Paseando por el madrileño Paseo de la Castellana, una mañana de mediado diciembre, la Navidad se hizo canto popular. Entre tanto paso anónimo, y andares conducidos por una constancia monótona, alguien yacía parado como estatua solemne en medio de una esplanada. Era una estatua que respiraba, de carne y hueso, y radiante. Su mediana estatura y voz impresionante, se elevó entre los mortales con sonoridad. Hizo que mi atención pagana se fijara en su rostro y afinara el oído para escuchar su canto. Al lado, una gorra tapaba el suelo con su sombra, poco torera, de solera mendigante: regalo ante el tránsito nervioso y atropellado. La imaginación se puso de mi parte cuando, al escuchar sus cánticos vocales, recordé las bendiciones catedralicias que el clero proporcionaba a la burguesía franco-hispano-lusa a fines del siglo XVIII con el Adeste fidelis. Adeste fideles laeti triumphantes cantaba bajo una fácil seducción; caí en las redes de su encanto con facilidad enamorada.

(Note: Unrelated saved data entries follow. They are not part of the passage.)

(* ===== verification/Otel.v ===== *)
(** * Tracing with OpenTelemetry

    Models which tracer a process traces with ([telemetry/tracer.go] and [NewTracer] of
    [celeritytest/tracer.go]) and the one of [telemetry/otel]: what the environment asks for
    ([env.go]), what importing the package installs ([setup.go]), and spans on whatever
    provider there is ([otel.go]).  OpenTelemetry itself is a parameter. *)

From S2P Require Import Prelude GoStrings Json Errors Layer Config Logging.
From stdpp Require Import options.

(** ** The tracer of a process *)

Section seam.
Context {W : Type}.

(** [installed], [SetTracer] and [CurrentTracer]: nil is none. *)
Definition SetTracer (_ : option (Tracer W)) (t : option (Tracer W)) : option (Tracer W) := t.
Definition CurrentTracer (installed : option (Tracer W)) : Tracer W := default noopTracer installed.

(** [TracedCall]: an operation that answers nothing but a failure. *)
Definition TracedCall `{Tracer W} (c : Ctx) (name : string) (attrs : list Attr)
    (fn : Ctx → Span → W → outcome () * W) (w : W) : outcome () * W := Traced c name attrs fn w.

(** [NewTracer]: the tracer a test records with, where no other test is recording; and what
    its clean-up leaves, which is no tracer, whatever was installed before it. *)
Definition NewTracer (is_recorder : Tracer W → bool) (recorder : Tracer W) (installed : option (Tracer W)) :
    result string (option (Tracer W)) :=
  if is_recorder (CurrentTracer installed) then
    Err ("celeritytest: a recording tracer is already installed. " +:+
      "The tracer seam is process-wide, so two recording at once collect " +:+
      "each other's spans, a test calling NewTracer cannot call t.Parallel, " +:+
      "and cannot be nested inside another that called NewTracer")
  else Ok (SetTracer installed (Some recorder)).
Definition cleaned_up (installed : option (Tracer W)) : option (Tracer W) := SetTracer installed None.
End seam.

(** ** What the environment asks for *)

Definition EnabledEnvVar : string := "CELERITY_TELEMETRY_ENABLED".
Definition EndpointEnvVar : string := "OTEL_EXPORTER_OTLP_ENDPOINT".
Definition CelerityEndpointEnvVar : string := "CELERITY_TRACE_OTLP_COLLECTOR_ENDPOINT".
Definition ServiceNameEnvVar : string := "OTEL_SERVICE_NAME".
Definition ServiceVersionEnvVar : string := "OTEL_SERVICE_VERSION".
Definition platformEnvVar : string := "CELERITY_PLATFORM".
Definition DefaultEndpoint : string := "http://otelcollector:4317".
Definition DefaultServiceName : string := "celerity-app".
Definition DefaultServiceVersion : string := "0.0.0".

Record Settings : Type := MkSettings {
  SettingsEnabled : bool;
  SettingsEndpoint : string;
  ServiceName : string;
  ServiceVersion : string;
  AWS : bool;
}.

Fixpoint firstSet (env : string → string) (fallback : string) (names : list string) : string :=
  match names with
  | [] => fallback
  | name :: names =>
      let value := TrimSpace (env name) in
      if bool_decide (value = "") then firstSet env fallback names else value
  end.

(** [strings.EqualFold] with a word in lower case. *)
Definition ReadSettings (env : string → string) : Settings :=
  MkSettings (bool_decide (to_lower (env EnabledEnvVar) = "true"))
    (firstSet env DefaultEndpoint [EndpointEnvVar; CelerityEndpointEnvVar])
    (firstSet env DefaultServiceName [ServiceNameEnvVar])
    (firstSet env DefaultServiceVersion [ServiceVersionEnvVar])
    (has_prefix (to_lower (env platformEnvVar)) "aws").

(** *** Attributes *)

(** [attribute.KeyValue], of the values the seam's constructors give. *)
Inductive keyValue : Type :=
  | KString (key value : string)
  | KInt64 (key : string) (value : Z)
  | KBool (key : string) (value : bool).

Definition convert (attrs : list Attr) : list keyValue :=
  (λ a, match a.2 with
        | AString value => KString a.1 value
        | AInt value => KInt64 a.1 value
        | ABool value => KBool a.1 value
        end) <$> attrs.

(** What carries a trace from one process to the next. *)
Inductive propagator : Type := PTraceContext | PBaggage | PXRay.
Definition propagatorFor (settings : Settings) : list propagator :=
  [PTraceContext; PBaggage] ++ (if settings.(AWS) then [PXRay] else []).

(** The name spans are instrumented under. *)
Definition scope_ : string := "github.com/newstack-cloud/celerity-go-sdk".

Definition endpointError (endpoint : string) (err : error) : error :=
  EWrap ("celerity: exporting traces to " +:+ go_quote endpoint +:+ ": " +:+ error_text err +:+ "." +:+ newline +:+
    "Set " +:+ EndpointEnvVar +:+ " or " +:+ CelerityEndpointEnvVar +:+ " to a collector that can be " +:+
    "reached, or unset " +:+ EnabledEnvVar +:+ " to stop exporting") err.
Definition not_described (err : error) : error :=
  EWrap ("celerity: describing the service in its traces: " +:+ error_text err) err.
Definition not_flushed (err : error) : error :=
  EWrap ("celerity: handing over the traces held: " +:+ error_text err) err.

(** ** What importing the package installs *)

Section setup.
Context {W Exporter Resource Provider OSpan : Type}.
(** [url.Parse], for its error; [otlptracegrpc.New]; [resource.Merge] with the default, of a
    name and a version; [NewTracerProvider] of an exporter, a resource and whether ids are
    X-Ray's; and [ForceFlush]. *)
Context (parse_url : string → option error) (new_exporter : string → W → result error Exporter * W).
Context (described : string → string → result error Resource).
Context (new_provider : Exporter → Resource → bool → W → Provider * W).
Context (ForceFlush : Provider → W → option error * W).

(** What is global to a process: OpenTelemetry's provider and propagators, and the tracer and
    the flusher of [telemetry]. *)
Record globals : Type := MkGlobals {
  provider : option Provider;
  propagators : option (list propagator);
  otel_tracer : bool;
  flusher : option (W → option error * W);
}.

Definition providerFor (settings : Settings) (w : W) : result error Provider * W :=
  let endpoint := settings.(SettingsEndpoint) in
  match parse_url endpoint with
  | Some err => (Err (endpointError endpoint err), w)
  | None =>
      match new_exporter endpoint w with
      | (Err err, w) => (Err (endpointError endpoint err), w)
      | (Ok exporter, w) =>
          match described settings.(ServiceName) settings.(ServiceVersion) with
          | Err err => (Err (not_described err), w)
          | Ok resource => let '(p, w) := new_provider exporter resource settings.(AWS) w in (Ok p, w)
          end
      end
  end.

Definition flusherFor (p : Provider) (w : W) : option error * W :=
  let '(err, w) := ForceFlush p w in (not_flushed <$> err, w).

(** [Configure]: whether anything was installed. *)
Definition Configure (env : string → string) (g : globals) (w : W) : result error bool * globals * W :=
  let settings := ReadSettings env in
  if negb settings.(SettingsEnabled) then (Ok false, g, w)
  else match providerFor settings w with
       | (Err err, w) => (Err err, g, w)
       | (Ok p, w) =>
           (Ok true, MkGlobals (Some p) (Some (propagatorFor settings)) g.(otel_tracer)
                       (SetFlusher g.(flusher) (Some (flusherFor p))), w)
       end.

(** [init]: the tracer is installed, and what went wrong is written to the standard error. *)
Definition init (env : string → string) (g : globals) (w : W) : option string * globals * W :=
  let g := MkGlobals g.(provider) g.(propagators) true g.(flusher) in
  match Configure env g w with
  | (Err err, g, w) => (Some (error_text err +:+ newline), g, w)
  | (Ok _, g, w) => (None, g, w)
  end.

(** *** Spans *)

(** [otel.Tracer(scope).Start], on the provider there is when it is called; and a span's own
    methods: its status can be set to an error, and its context is that of a span that is
    recorded, or none. *)
Context (start : option Provider → string → Ctx → string → list keyValue → W → (Ctx * OSpan) * W).
Context (set_attributes : OSpan → list keyValue → W → W) (record_error : OSpan → error → W → W).
Context (set_status : OSpan → string → W → W) (end_span : OSpan → W → W).
Context (span_context : OSpan → option (string * string)).

(** [New]: the tracer, over the process and the world. *)
Definition New : Tracer (globals * W) := {|
  Span := OSpan;
  Start c name attrs w :=
    let '(started, w') := start w.1.(provider) scope_ c name (convert attrs) w.2 in (started, (w.1, w'));
  SetAttributes span attrs w := (w.1, set_attributes span (convert attrs) w.2);
  RecordError span err w := (w.1, set_status span (error_text err) (record_error span err w.2));
  End_ span w := (w.1, end_span span w.2);
  SpanOf span := match span_context span with Some (t, s) => MkSpanContext t s | None => MkSpanContext "" "" end;
|}.

(** What OpenTelemetry puts in a context is under a key of its own. *)
Lemma New_laws :
  (∀ p c name attrs w c' s w', start p scope_ c name attrs w = ((c', s), w') →
    c'.(ctxEvent) = c.(ctxEvent) ∧ c'.(ctxIdentity) = c.(ctxIdentity) ∧
    c'.(ctxTrace) = c.(ctxTrace) ∧ c'.(ctxLogger) = c.(ctxLogger) ∧
    c'.(ctxDeadline) = c.(ctxDeadline) ∧ c'.(ctxSender) = c.(ctxSender)) → @TracerLaws _ New.
Proof using Type.
  intros start_keeps. split. intros c name attrs [g w] c' s w'. cbn.
  destruct (start _ _ _ _ _ _) as [[c0 s0] w0] eqn:E. intros [= <- <- <-]. by eapply start_keeps.
Qed.

(** A span of a failed call has the error's event and its status, and one of any other has
    neither; either way it is ended, last. *)
Lemma a_failed_call_is_marked {A} c name attrs (fn : Ctx → OSpan → globals * W → outcome A * (globals * W)) g w :
  let '((c', span), w1) := start g.(provider) scope_ c name (convert attrs) w in
  let '(o, (g', w2)) := fn c' span (g, w1) in
  @Traced _ A New c name attrs fn (g, w) =
    (o, (g', end_span span
               match o with Returned _ (Some err) => set_status span (error_text err) (record_error span err w2)
                          | _ => w2 end)).
Proof using Type.
  unfold Traced. cbn. destruct (start _ _ _ _ _ _) as [[c' span] w1].
  destruct (fn c' span (g, w1)) as [[a [err|]|v] [g' w2]]; reflexivity.
Qed.

(** ** What is installed goes together *)

Lemma providerFor_fails settings w err w' :
  providerFor settings w = (Err err, w') →
  (∃ cause, err = endpointError settings.(SettingsEndpoint) cause) ∨ (∃ cause, err = not_described cause).
Proof using Type.
  unfold providerFor. destruct (parse_url _); [intros [= <- _]; eauto|].
  destruct (new_exporter _ _) as [[exporter|] w1]; [|intros [= <- _]; eauto].
  destruct (described _ _); [|intros [= <- _]; eauto]. by destruct (new_provider _ _ _ _).
Qed.

(** Importing the package installs its tracer whatever happens, and the rest together or not
    at all: where the environment asks for exporting and a provider can be made of it, that
    provider, propagators with X-Ray's among them exactly where its ids are X-Ray's, and a
    flusher that hands over what that provider holds; where it cannot, or is not asked for,
    what was installed is as it was, and only what failed is written. *)
Lemma installed_together env g w :
  let settings := ReadSettings env in
  let '(said, g', w') := init env g w in
  g'.(otel_tracer) = true ∧
  if negb settings.(SettingsEnabled) then said = None ∧ w' = w ∧ g' = MkGlobals g.(provider) g.(propagators) true g.(flusher)
  else (∃ err, said = Some (error_text err +:+ newline) ∧ providerFor settings w = (Err err, w') ∧
          g' = MkGlobals g.(provider) g.(propagators) true g.(flusher)) ∨
       (∃ p exporter resource w1 w2, said = None ∧
          new_exporter settings.(SettingsEndpoint) w = (Ok exporter, w1) ∧
          new_provider exporter resource settings.(AWS) w1 = (p, w2) ∧ w' = w2 ∧ g'.(provider) = Some p ∧
          (∃ l, g'.(propagators) = Some l ∧ PTraceContext ∈ l ∧ (PXRay ∈ l ↔ settings.(AWS) = true)) ∧
          ∀ w3, Flush g'.(flusher) w3 = flusherFor p w3).
Proof using Type.
  cbn zeta. unfold init, Configure. set (settings := ReadSettings env).
  destruct settings.(SettingsEnabled); cbn [negb]; [|done].
  destruct (providerFor settings w) as [[p|err] w'] eqn:E; (split; [done|]); [right|left; by exists err].
  unfold providerFor in E. destruct (parse_url _); [done|].
  destruct (new_exporter _ _) as [[exporter|] w1]; [|done]. destruct (described _ _) as [resource|]; [|done].
  destruct (new_provider exporter resource settings.(AWS) w1) as [p' w2] eqn:Hp. injection E as -> ->.
  exists p, exporter, resource, w1, w'. split_and!; [done..| |done].
  eexists. split; [done|]. unfold propagatorFor. destruct settings.(AWS); set_solver.
Qed.

(** A provider an application installs of its own, after this one, is what spans are started
    on: it is looked up by each. *)
Lemma a_later_provider_wins env g w p c name attrs :
  let '(_, g', w') := init env g w in
  let g'' := MkGlobals (Some p) g'.(propagators) g'.(otel_tracer) g'.(flusher) in
  (@Start _ New c name attrs (g'', w')).1 = (start (Some p) scope_ c name (convert attrs) w').1.
Proof using Type.
  destruct (init env g w) as [[said g'] w']. cbn. by destruct (start _ _ _ _ _ _).
Qed.
End setup.

(** ** What a deployment configures *)

(** The first variable that says anything is what is used, trimmed; the default only where
    none does. *)
Lemma firstSet_spec env fallback names :
  match List.find (λ name, negb (bool_decide (TrimSpace (env name) = ""))) names with
  | Some name => firstSet env fallback names = TrimSpace (env name)
  | None => firstSet env fallback names = fallback
  end.
Proof.
  induction names as [|name names IH]; cbn; [done|]. by case_bool_decide.
Qed.

(** Where core runs on AWS, a trace begun here has an id X-Ray takes; the converse fails, as
    any platform whose name begins with it counts. *)
Lemma aws_is_aws env : CurrentPlatform env = PlatformAWS → AWS (ReadSettings env) = true.
Proof.
  unfold CurrentPlatform. cbn [ReadSettings AWS]. change platformEnvVar with PlatformEnvVar.
  case_bool_decide; [|done]. by intros ->.
Qed.

Lemma not_only_aws : let env _ := "aws-outposts" in
  CurrentPlatform env ≠ PlatformAWS ∧ AWS (ReadSettings env) = true.
Proof. by vm_compute. Qed.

Algo de medievalesco sí que había en este personaje, quijote y desesperado. El amante del bel canto desprendía una paz que estaba por encima de los transeúntes. Era de otro mundo: me encontraba raro ante tanta sencillez desprendida en una nota, ¿sería yo el exteraño? Al mismo tiempo, me sentí bien escuchando esas palabras celestiales en un tono laico y épico. Sencillez en la apariencia, grandiosidad en lo que irradiaba. Paz. Su pecho se hinchaba y la garganta parecía un torrente de espiritualidad dorada. Ojalá se parara el tiempo y con él las personas congelaran su ajetreo. Nuestro personaje regalaba dulzura sónica en un alarde de emoción pulmonar.

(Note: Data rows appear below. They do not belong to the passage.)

End ReportExtras.

(** ** Further properties of the analysis *)

Section AnalysisExtras2.

Import Analysis Vocabulary Pipeline.

(** X11. The quality EXCELENTE is out of reach without a medical report, without
    a specialist report, or without CRM evidence. *)
Theorem excellent_needs_reports_and_crm (extraction : ExtractionResult)
  (expected : option ExpectedDeficiencyType) (content : jsstring) :
  documentQuality (analyzeContent extraction expected content) = EXCELENTE ->
  hasLaudoMedico content = true /\ hasSpecialistReport content = true
  /\ hasValidCRM content = true.
Proof.
  intros Hq.
  destruct (analysis_fields extraction expected content)
    as (Hs & Hqual & _).
  rewrite Hqual in Hq. apply documentQualityOf_tiers in Hq.
  rewrite Hs, completenessScoreOf_sum in Hq.
  pose proof (points_bounds MedicalReport (evidenceFlags content)).
  pose proof (points_bounds SpecialistReport (evidenceFlags content)).
  pose proof (points_bounds CIDDiagnosis (evidenceFlags content)).
  pose proof (points_bounds ValidSignature (evidenceFlags content)).
  pose proof (points_bounds ValidProfessionalId (evidenceFlags content)).
  pose proof (points_bounds TypeDetected (evidenceFlags content)).
  pose proof (points_bounds CIFCriteria (evidenceFlags content)).
  pose proof (points_bounds ComplementaryExams (evidenceFlags content)).
  cbn [weight] in *.
  split; [|split].
  - destruct (hasLaudoMedico content) eqn:E; [reflexivity|].
    rewrite (@points_zero MedicalReport) in Hq by exact E. lia.
  - destruct (hasSpecialistReport content) eqn:E; [reflexivity|].
    rewrite (@points_zero SpecialistReport) in Hq by exact E. lia.
  - destruct (hasValidCRM content) eqn:E; [reflexivity|].
    assert (Hsig : hasProperMedicalSignature content = false)
      by (unfold hasProperMedicalSignature; now rewrite E).
    rewrite (@points_zero ValidProfessionalId) in Hq by exact E.
    rewrite (@points_zero ValidSignature) in Hq by exact Hsig. lia.
Qed.
Fixpoint splitOn (sep : ascii) (s : string) : list string :=
  match s with
  | EmptyString => [EmptyString]
  | String c s' =>
      match splitOn sep s' with
      | l :: ls => if Ascii.eqb c sep then EmptyString :: l :: ls
                   else String c l :: ls
      | [] => [String c EmptyString]
      end
  end.

(** A field of [width] decimal digits. *)
Definition number (width : nat) (s : string) : option Z :=
  match Ms.digits 0 O s with
  | (n, count, EmptyString) => if (count =? width)%nat then Some n else None
  | _ => None
  end.

(** An ISO calendar date, [YYYY-MM-DD], that exists in the calendar. *)
Definition parseDate (s : string) : option Date :=
  match splitOn "-"%char s with
  | [y; m; d] =>
      y ← number 4 y; m ← number 2 m; d ← number 2 d;
      let date := mkDate y m d in
      if validDate date then Some date else None
  | _ => None
  end.

Record Post : Type := mkPost {
  fileName : string;
  id : string;
  title : string;
  date : Date;
  tags : list string;
  description : string;
  draft : bool;
  body : string
}.

Inductive error : Type :=
  | MalformedContent (file field : string)
  | NotFound (id : string).

Definition tagsOf (v : JS.value) : list string :=
  match v with
  | JS.Arr items =>
      omap (fun i => match i with JS.Str t => Some t | _ => None end) items
  | _ => []
  end.

Definition textOf (v : JS.value) : string :=
  match v with JS.Str t => t | _ => EmptyString end.

Definition flagOf (v : JS.value) : bool :=
  match v with JS.Bool b => b | _ => false end.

La suya era una música universal que poco nos paramos a saborear, ingenuos y demasiado preocupados en exprimir el tiempo. Oponerse a esta belleza era remar contra él. El adeste fidelis de la Castellana se dejaba llevar y nos invitaba a acompañarle en un paseo sin destino. Somos duros de oido (o de mollera). Pagamos por escuchar a Dolores O'Riordan o Plácido Domingo en un concierto diseñado para minorías e ignoramos a un trovador callejero de los sonidos, capaz de hacernos vibrar. Ayer me convertí en espectador privilegiado de un recinto musical abierto, púlpito del artista desconocido.

 

 

J. G.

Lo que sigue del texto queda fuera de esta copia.